ASSIGNMENT: What is needed is an exact copy of the lines in the listing below, from the one with "written at an" up to and including the one with "Proof. induction n", with no other lines.

WORKING DATA:
(** "Users can read approvals for own documents" *)
Definition approvals_select (uid : uuid) (w : World) (a : Approval.Row) : bool :=
  mem (Approval.document_id a) (own_document_ids uid w)
  || (Approval.assigned_to a =? uid)%string.

(** "Users can create approval requests for own documents" *)
Definition approvals_insert (uid : uuid) (w : World) (a : Approval.Row) : bool :=
  mem (Approval.document_id a) (own_document_ids uid w)
  && (Approval.requested_by a =? uid)%string.

(** "Assigned users can update approval status": USING and WITH CHECK *)
Definition approvals_update (uid : uuid) (a : Approval.Row) : bool :=
  (Approval.assigned_to a =? uid)%string.

(** "Users can read activity logs for own documents" *)
Definition activity_logs_select (uid : uuid) (w : World) (l : ActivityLog.Row) : bool :=
  mem (ActivityLog.document_id l) (own_document_ids uid w).

(** "Users can create activity logs" *)
Definition activity_logs_insert (uid : uuid) (l : ActivityLog.Row) : bool :=
  (ActivityLog.user_id l =? uid)%string.

(** "Document owners can manage shares" (FOR ALL): USING and WITH CHECK *)
Definition document_shares_all (uid : uuid) (s : DocumentShare.Row) : bool :=
  (DocumentShare.shared_by s =? uid)%string.

(** "Users can read their own shares" OR the FOR ALL policy *)
Definition document_shares_select (uid : uuid) (s : DocumentShare.Row) : bool :=
  ((DocumentShare.shared_with s =? uid)%string || (DocumentShare.shared_by s =? uid)%string)
  || document_shares_all uid s.

(** "Authenticated users can upload documents" *)
Definition objects_insert (uid : uuid) (o : StorageObject.Row) : bool :=
  (StorageObject.bucket_id o =? "documents")%string.

(** [storage.foldername(name)]: the path segments before the file name. *)
Definition foldername (name : string) : list string :=
  removelast (split "/" name).

(** "Users can read their accessible documents" on [storage.objects] *)
Definition objects_select (uid : uuid) (w : World) (o : StorageObject.Row) : bool :=
  (StorageObject.bucket_id o =? "documents")%string
  && match foldername (StorageObject.name o) with
     | [] => false
     | folder :: _ =>
         mem folder
           (map Document.id
              (filter
                 (fun d =>
                    (Document.created_by d =? uid)%string
                    || Document.is_public d
                    || mem (Document.id d)
                         (map DocumentShare.document_id
                            (filter (fun s => (DocumentShare.shared_with s =? uid)%string)
                               (filter (document_shares_select uid) (document_shares w)))))
                 (visible_documents uid w)))
     end.

End Policy.

(** ** The requests the client awaits *)

Inductive Request : Type -> Type :=
(** [supabase.auth.getUser()]: the id of the user, [None] for [user: null] *)
| AuthGetUser : Request (option uuid)
(** [uuidv4()] and [new Date()]: local, never fail *)
| Uuidv4 : Request uuid
| DateNow : Request timestamp
(** [from('documents').insert({title, description, created_by}).select().single()] *)
| InsertDocument (title : string) (description : option string) (created_by : uuid)
    : Request (Response Document.Row)
(** [from('document_versions').select('version_number').eq('document_id', ..)
     .order('version_number', {ascending: false}).limit(1)] *)
| SelectVersionNumbers (document_id : uuid) : Request (Response (list Z))
(** [storage.from('documents').upload(filePath, file)]: its [error] *)
| StorageUpload (filePath : string) (file : File.t) : Request (option BackendError)
(** [from('document_versions').insert({..}).select().single()] *)
| InsertVersion (document_id : uuid) (version_number : Z) (file_path file_name : string)
    (file_size : Z) (mime_type : string) (uploaded_by : uuid) (notes : option string)
    : Request (Response DocumentVersion.Row)
(** [from('documents').select('*, document_versions(..)').order('updated_at', desc)] *)
| SelectDocuments : Request (Response (list (Document.Row * list DocumentVersion.Row)))
(** [from('documents').select('*, document_versions(..)').eq('id', ..).single()] *)
| SelectDocument (id : uuid) : Request (Response (Document.Row * list DocumentVersion.Row))
(** [from('document_versions').select('*').eq('document_id', ..)
     .order('version_number', desc)] *)
| SelectVersions (document_id : uuid) : Request (Response (list DocumentVersion.Row))
(** [storage.from('documents').download(filePath)] *)
| StorageDownload (filePath : string) : Request (Response string)
(** [from('comments').insert({..}).select().single()] *)
| InsertComment (document_id : uuid) (version_id : option uuid) (content : string)
    (created_by : uuid) (parent_id : option uuid) : Request (Response Comment.Row)
(** [from('comments').select('*').eq('document_id', ..)[.eq('version_id', ..)]
     .order('created_at', asc)] *)
| SelectComments (document_id : uuid) (version_id : option uuid)
    : Request (Response (list Comment.Row))
(** [from('approvals').insert({..}).select().single()] *)
| InsertApproval (document_id : uuid) (version_id : option uuid)
    (requested_by assigned_to : uuid) (notes : option string)
    : Request (Response Approval.Row)
(** [from('approvals').update({status, notes, updated_at}).eq('id', ..)
     .select().single()] *)
| UpdateApproval (id : uuid) (status : Status) (notes : option string)
    (updated_at : timestamp) : Request (Response Approval.Row)
(** [from('approvals').select('*').eq('document_id', ..).order('created_at', desc)] *)
| SelectApprovals (document_id : uuid) : Request (Response (list Approval.Row))
(** [from('activity_logs').insert({..})], no [.select()]: its [error] *)
| InsertActivity (document_id user_id : uuid) (action : string)
    (details : option Details) : Request (option BackendError)
(** [from('activity_logs').select('*').eq('document_id', ..)
     .order('created_at', desc).limit(50)] *)
| SelectActivity (document_id : uuid) : Request (Response (list ActivityLog.Row))
(** [from('document_shares').upsert({..}).select().single()] *)
| UpsertShare (document_id shared_with : uuid) (permission : Permission)
    (shared_by : uuid) : Request (Response DocumentShare.Row).

(** ** The backend: what each request does to the world

    The requests are served as PostgREST and PostgreSQL serve them.
    [jwt] is the identity the request carries ([None]: the anonymous role,
    to which no policy applies, so that it reads nothing and writes
    nothing).  A request first has to arrive: [transport] may lose it, and
    the client then gets [NetworkFailure].  A write with [.select()] is an
    [INSERT/UPDATE .. RETURNING], so the SELECT policies apply to the
    written row as well.  Constraints are checked after the policies:
    unique indexes first, foreign keys last.  Columns the client does not
    send take their defaults ([gen_random_uuid()], [now()], ['pending'],
    [false]). *)

Module Backend.

Definition remote {A} (w : World) (k : World -> Response A * World) : Response A * World :=
  let (lost, w1) := transport w in
  if lost then (failed NetworkFailure, w1) else k w1.

Definition remote_error (w : World) (k : World -> option BackendError * World)
  : option BackendError * World :=
  let (lost, w1) := transport w in
  if lost then (Some NetworkFailure, w1) else k w1.

(** [.single()]: exactly one row, or the error PGRST116. *)
Definition single {A} (rows : list A) : Response A :=
  match rows with
  | [r] => ok r
  | _ => failed NoRows
  end.

Definition getUser (jwt : option uuid) (w : World) : option uuid * World :=
  let (lost, w1) := transport w in
  (if lost then None else jwt, w1).

Definition insert_document (jwt : option uuid) (title : string)
    (description : option string) (created_by : uuid) (w : World)
  : Response Document.Row * World :=
  remote w (fun w =>
    match jwt with
    | None => (failed RowLevelSecurity, w)
    | Some uid =>
        let (id, w) := gen_random_uuid w in
        let row := Document.mk id title description created_by (now w) (now w) false in
        if negb (Policy.documents_insert uid row && Policy.documents_select uid row)
        then (failed RowLevelSecurity, w)
        else if mem id (map Document.id (documents w))
        then (failed UniqueViolation, w)
        else if negb (mem created_by (auth_users w))
        then (failed ForeignKeyViolation, w)
        else (ok row, set_documents (documents w ++ [row]) w)
    end).
(** C9, as amended.  A largest extent of zero is no input error: with
    arguments that are accepted, [render_view] raises no [ValueError]; when no
    square overflows it returns a camera, without zoom, unless the renderer
    reports a positive visible width, in which case the division of the zoom
    step raises [ZeroDivisionError].  On a mesh without points
    [find_best_front_views] does fail with a [ValueError]: the fit of the
    principal axes is its first step, and the [ValueError] with which the fit
    rejects an empty point set is passed on as it is. *)
Theorem C9_no_mesh_validation
    (F : Type) (AF : Arith F) (SL : StrLower)
    (PCA_fit : list (@vec F) -> result (@vec F * @vec F * @vec F))
    (m : Mesh) (vd : option (@vec F)) (preset : option string)
    (cb : option (list F)) :
  (feq (largest_extent m) (of_int 0) = true ->
   arguments_accepted vd preset = true ->
   is_ValueError (render_view m vd preset cb) = false
   /\ (extent_overflows m = false ->
       if positive_visible_width cb
       then render_view m vd preset cb = Raise ZeroDivisionError
       else exists cam, render_view m vd preset cb = Ok cam /\ zoom cam = None))
  /\ (points m = [] ->
      forall msg, PCA_fit [] = Raise (ValueError msg) ->
      forall n_views,
        find_best_front_views PCA_fit m n_views = Raise (ValueError msg)).
Proof.
  split.
  - intros Hz Ha. split; [now rewrite is_ValueError_render_view, Ha|].
    intros Ho.
    destruct (positive_visible_width cb) eqn:Ew.
    + apply render_view_raises; [exact Ha | exact Ho|].
      now apply zoom_of_zero_extent.
    + pose proof (zoom_without_width m cb Ew) as Ez.
      pose proof (is_Ok_render_view m vd preset cb) as Hok.
      rewrite Ha, Ho, Ez in Hok.
      destruct (render_view m vd preset cb) as [cam|] eqn:Er; [|discriminate].
      exists cam. split; [reflexivity|].
      destruct (render_view_Ok _ _ _ _ Er)
        as (pos0 & up0 & vd' & diag & pos & fp & upv & z & _ & _ & _ & Hzoom & ->).
      cbn [zoom].
      destruct (intelligent_zoom_cases m cb) as [[_ E]|[_ (z' & E & Hnone)]];
        [congruence|].
      rewrite E in Hzoom. injection Hzoom as <-. now apply Hnone.
  - intros Hp msg Hv n. unfold find_best_front_views.
    now rewrite Hp, Hv.
Qed.

Lemma C9_no_mesh_validation_witness :
  (exists cam,
      render_view (SL := Examples.ascii_lower) Examples.collapsed_triangle
                  (Some (Examples.fv 0 0 1)) None
                  (Some Examples.collapsed_bounds) = Ok cam
      /\ zoom cam = None)
  /\ find_best_front_views Examples.axes_fit Examples.empty_mesh 3
     = Raise Examples.no_samples.
Proof.
  pose proof (@C9_no_mesh_validation PrimFloat.float _ Examples.ascii_lower
                Examples.axes_fit) as H.
  split.
  - pose proof (proj2 (proj1 (H Examples.collapsed_triangle
                               (Some (Examples.fv 0 0 1)) None
                               (Some Examples.collapsed_bounds))
                        eq_refl eq_refl) eq_refl) as H1.
    change (positive_visible_width (Some Examples.collapsed_bounds))
      with false in H1.
    exact H1.
  - exact (proj2 (H Examples.empty_mesh None None None)
             eq_refl _ eq_refl 3%Z).
Defined.


(** * The framing in exact arithmetic *)

Local Open Scope R_scope.

(** Unfolds the arithmetic interface at the reals. *)
Ltac to_R :=
  cbn [of_int add sub mul div neg fabs fsqrt lt feq pow2 is_inf dot3 row_dot3
       R_arith] in *.

Lemma Rltb_true (x y : R) : Rltb x y = true <-> x < y.
Proof. unfold Rltb. destruct (Rlt_dec x y); split; (discriminate || tauto). Qed.

Lemma Rltb_false (x y : R) : Rltb x y = false <-> y <= x.
Proof.
  unfold Rltb. destruct (Rlt_dec x y); split; intros; try discriminate;
    try reflexivity; lra.
Qed.

Lemma Reqb_false (x y : R) : x <> y -> Reqb x y = false.
Proof. unfold Reqb. intros H. destruct (Req_dec_T x y); [contradiction | reflexivity]. Qed.

Lemma py_max_Rmax (a b : R) : py_max a b = Rmax a b.
Proof.
  unfold py_max, Rmax. to_R. unfold Rltb.
  destruct (Rlt_dec a b), (Rle_dec a b); try reflexivity; lra.
Qed.
(** * Azure Batch samples: pools-and-resource-files and job-scheduler

A shallow embedding of the two sample scripts
[Python/Batch/sample2_pools_and_resourcefiles.py] and
[Python/Batch/sample4_job_scheduler.py].

The scripts are glue code over two remote services.  Every remote
operation (and every helper of [common.helpers] that performs remote
operations) is a [call] answered by a [Service]: it either returns a
value or raises, and it may change the state of the remote world.  A
run of a script yields its outcome, the final world and the trace of
everything it did, in order. *)

From Stdlib Require Import ZArith List Lia Ascii String.
From stdpp Require Import gmap strings list pretty.

Open Scope Z_scope.
Open Scope string_scope.
Open Scope list_scope.

(** ** Python values used by the samples *)

Module Py.

(** [datetime.datetime] (naive, UTC) as microseconds since the epoch of
    the type, and [datetime.timedelta] as microseconds. *)
Definition datetime : Type := Z.
Definition timedelta : Type := Z.

(** [datetime.timedelta(hours=h)] and [datetime.timedelta(minutes=m)]. *)
Definition timedelta_hours (h : Z) : timedelta := h * 3600 * 1000000.
Definition timedelta_minutes (m : Z) : timedelta := m * 60 * 1000000.

(** [BatchErrorDetail]: one entry of [err.error.values]. *)
Record BatchErrorDetail := { key : string; value : string }.
Lemma resourceSourceRead_unknown_tag_steps (c : Client) (d : ResourceData) (source : Source) :
  Client.GetSource c (Id d) = (Some source, None) ->
  Source.Type_ source ∉ knownSourceTags ->
  resourceSourceRead c d
  = (Set_ "name" (VStr (Source.Name source)) ;;
     Set_ "description" (VStr (Source.Description source)) ;;
     Set_ "labels" (strings (Source.Labels source)) ;;
     Set_ "attribute" (flattenAttributes (Source.Attributes source)) ;;
     Set_ "access_rule" (flattenAccessRules (Source.AccessRules source)) ;;
     hret tt)%handler d.
Proof.
  intros Hget Hunknown.
  apply unknown_tag_tests in Hunknown. unfold knownSourceTags in Hunknown.
  repeat (apply Forall_cons in Hunknown as [? Hunknown]).
  unfold resourceSourceRead, hread. unfold hbind at 1. rewrite Hget.
  repeat match goal with
         | Htest : String.eqb _ _ = false |- _ => rewrite Htest; clear Htest
         end.
  unfold when, hbind, hret.
  destruct (Set_ "name" _ d) as [d1 [[]| |]]; [|done|done].
  destruct (Set_ "description" _ d1) as [d2 [[]| |]]; done.
Qed.

Lemma variant_block_not_common (k : string) :
  k ∈ variantOrder -> k ∉ commonSourceAttributes.
Proof.
  unfold variantOrder. intros Hk.
  repeat (apply elem_of_cons in Hk as [->|Hk];
          [apply (bool_decide_unpack _); by vm_compute|]).
  by apply elem_of_nil in Hk.
Qed.
(* ===== verification/Bytes.v ===== *)
(** Memory as bytes: little-endian numbers, packed structures and a buffer that is read and
    written at an offset.  Used for the state that live migration transfers. *)

From S2P Require Import Prelude.

(** * Little-endian numbers *)

Fixpoint le (n : nat) (x : Z) : list Z :=
  match n with O => [] | S n' => x mod 2 ^ 8 :: le n' (x / 2 ^ 8) end.

Fixpoint unle (l : list Z) : Z :=
  match l with [] => 0 | b :: l' => b + 2 ^ 8 * unle l' end.

Lemma le_length n : forall x, length (le n x) = n.
Proof. induction n as [|n IH]; intros x; cbn [le length]; [done|]. by rewrite IH. Qed.

Lemma unle_le n : forall x, unle (le n x) = x mod 2 ^ (8 * Z.of_nat n).
Proof.
  induction n as [|n IH]; intros x; cbn [le unle]; [by rewrite Z.mod_1_r|]. rewrite IH.
  replace (8 * Z.of_nat (S n)) with (8 + 8 * Z.of_nat n) by lia.
  rewrite Z.pow_add_r, Z.rem_mul_r by (try apply Z.pow_pos_nonneg; try apply Z.pow_nonzero; lia). lia.
Qed.

Lemma unle_le_small n x : 0 <= x < 2 ^ (8 * Z.of_nat n) -> unle (le n x) = x.
Proof. intros Hx. rewrite unle_le. by apply Z.mod_small. Qed.

(** * Packed structures

    A field is its width in bytes and its value. *)

Definition pack (l : list (nat * Z)) : list Z := concat (map (fun p => le (fst p) (snd p)) l).

Definition width (ws : list nat) : nat := sum_list ws.

(** The values of the fields of the widths [ws] at the start of a list of bytes. *)
Fixpoint unpack (ws : list nat) (l : list Z) : list Z :=
  match ws with [] => [] | w :: ws' => unle (take w l) :: unpack ws' (drop w l) end.

Definition fits (p : nat * Z) : Prop := 0 <= snd p < 2 ^ (8 * Z.of_nat (fst p)).

Lemma pack_cons p l : pack (p :: l) = le (fst p) (snd p) ++ pack l.
Proof. done. Qed.

Lemma pack_length l : length (pack l) = width (map fst l).
Proof. induction l as [|p l IH]; [done|]. rewrite pack_cons, length_app, le_length, IH. done. Qed.

Lemma unpack_pack l : forall rest, Forall fits l -> unpack (map fst l) (pack l ++ rest) = map snd l.
Proof.
  induction l as [|[w v] l IH]; intros rest Hf; [done|]. apply Forall_cons in Hf as [Hv Hf].
  rewrite pack_cons, <- app_assoc. cbn [map unpack fst snd].
  rewrite take_app_length', drop_app_length' by (by rewrite le_length).
  rewrite unle_le_small by done. by rewrite IH.
Qed.

(** * Buffers *)

(** [n] bytes at the offset [off]. *)
Definition rd (buf : list Z) (off n : Z) : res (list Z) :=
  if (0 <=? off) && (off + n <=? Z.of_nat (length buf)) then Ok (take (Z.to_nat n) (drop (Z.to_nat off) buf)) else Oob.

(** The bytes [l] stored at the offset [off]. *)
Definition wr (buf : list Z) (off : Z) (l : list Z) : res (list Z) :=
  if (0 <=? off) && (off + Z.of_nat (length l) <=? Z.of_nat (length buf))
  then Ok (take (Z.to_nat off) buf ++ l ++ drop (Z.to_nat off + length l) buf) else Oob.

(** A number of [n] bytes. *)
Definition rd_le (buf : list Z) (off : Z) (n : nat) : res Z :=
  let? l := rd buf off (Z.of_nat n) in Ok (unle l).

(** The fields of a structure. *)
Definition rd_fields (buf : list Z) (off : Z) (ws : list nat) : res (list Z) :=
  let? l := rd buf off (Z.of_nat (width ws)) in Ok (unpack ws l).

(** A buffer is split around the place that is read or written. *)
Lemma rd_mid a b c off n :
  off = Z.of_nat (length a) -> n = Z.of_nat (length b) -> rd (a ++ b ++ c) off n = Ok b.
Proof.
  intros -> ->. unfold rd. rewrite !length_app, !Nat2Z.inj_add.
  rewrite (proj2 (Z.leb_le 0 _)), (proj2 (Z.leb_le (_ + _) _)) by lia. cbn [andb].
  by rewrite !Nat2Z.id, drop_app_length, take_app_length.
Qed.

Lemma wr_mid a b c l off :
  off = Z.of_nat (length a) -> length l = length b -> wr (a ++ b ++ c) off l = Ok (a ++ l ++ c).
Proof.
  intros -> Hl. unfold wr. rewrite !length_app, !Nat2Z.inj_add, Hl.
  rewrite (proj2 (Z.leb_le 0 _)), (proj2 (Z.leb_le (_ + _) _)) by lia. cbn [andb].
  rewrite Nat2Z.id, take_app_length. do 3 f_equal.
  rewrite drop_app_add. by rewrite drop_app_length.
Qed.

Lemma rd_le_mid a c n x off :
  off = Z.of_nat (length a) -> rd_le (a ++ le n x ++ c) off n = Ok (x mod 2 ^ (8 * Z.of_nat n)).
Proof. intros Hoff. unfold rd_le. rewrite rd_mid; [|done|by rewrite le_length]. cbn [res_bind]. by rewrite unle_le. Qed.

Lemma rd_fields_mid a c l off :
  off = Z.of_nat (length a) -> Forall fits l -> rd_fields (a ++ pack l ++ c) off (map fst l) = Ok (map snd l).
Proof.
  intros Hoff Hf. unfold rd_fields. rewrite rd_mid; [|done|by rewrite pack_length]. cbn [res_bind].
  rewrite <- (app_nil_r (pack l)), unpack_pack by done. done.
Qed.

Lemma wr_length buf off l buf' : wr buf off l = Ok buf' -> length buf' = length buf.
Proof.
  unfold wr. destruct ((0 <=? off) && _) eqn:Hb; [|done]. intros [= <-]. bool_to_prop.
  rewrite !length_app, length_take, length_drop. lia.
Qed.

(** At the start of a buffer. *)
Lemma rd_le_start n x c : rd_le (le n x ++ c) 0 n = Ok (x mod 2 ^ (8 * Z.of_nat n)).
Proof. exact (rd_le_mid [] c n x 0 eq_refl). Qed.

Lemma wr_start b c l : length l = length b -> wr (b ++ c) 0 l = Ok (l ++ c).
Proof. exact (wr_mid [] b c l 0 eq_refl). Qed.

SOLUTION:
    written at an offset.  Used for the state that live migration transfers. *)

From S2P Require Import Prelude.

(** * Little-endian numbers *)

Fixpoint le (n : nat) (x : Z) : list Z :=
  match n with O => [] | S n' => x mod 2 ^ 8 :: le n' (x / 2 ^ 8) end.

Fixpoint unle (l : list Z) : Z :=
  match l with [] => 0 | b :: l' => b + 2 ^ 8 * unle l' end.

Lemma le_length n : forall x, length (le n x) = n.
Proof. induction n as [|n IH]; intros x; cbn [le length]; [done|]. by rewrite IH. Qed.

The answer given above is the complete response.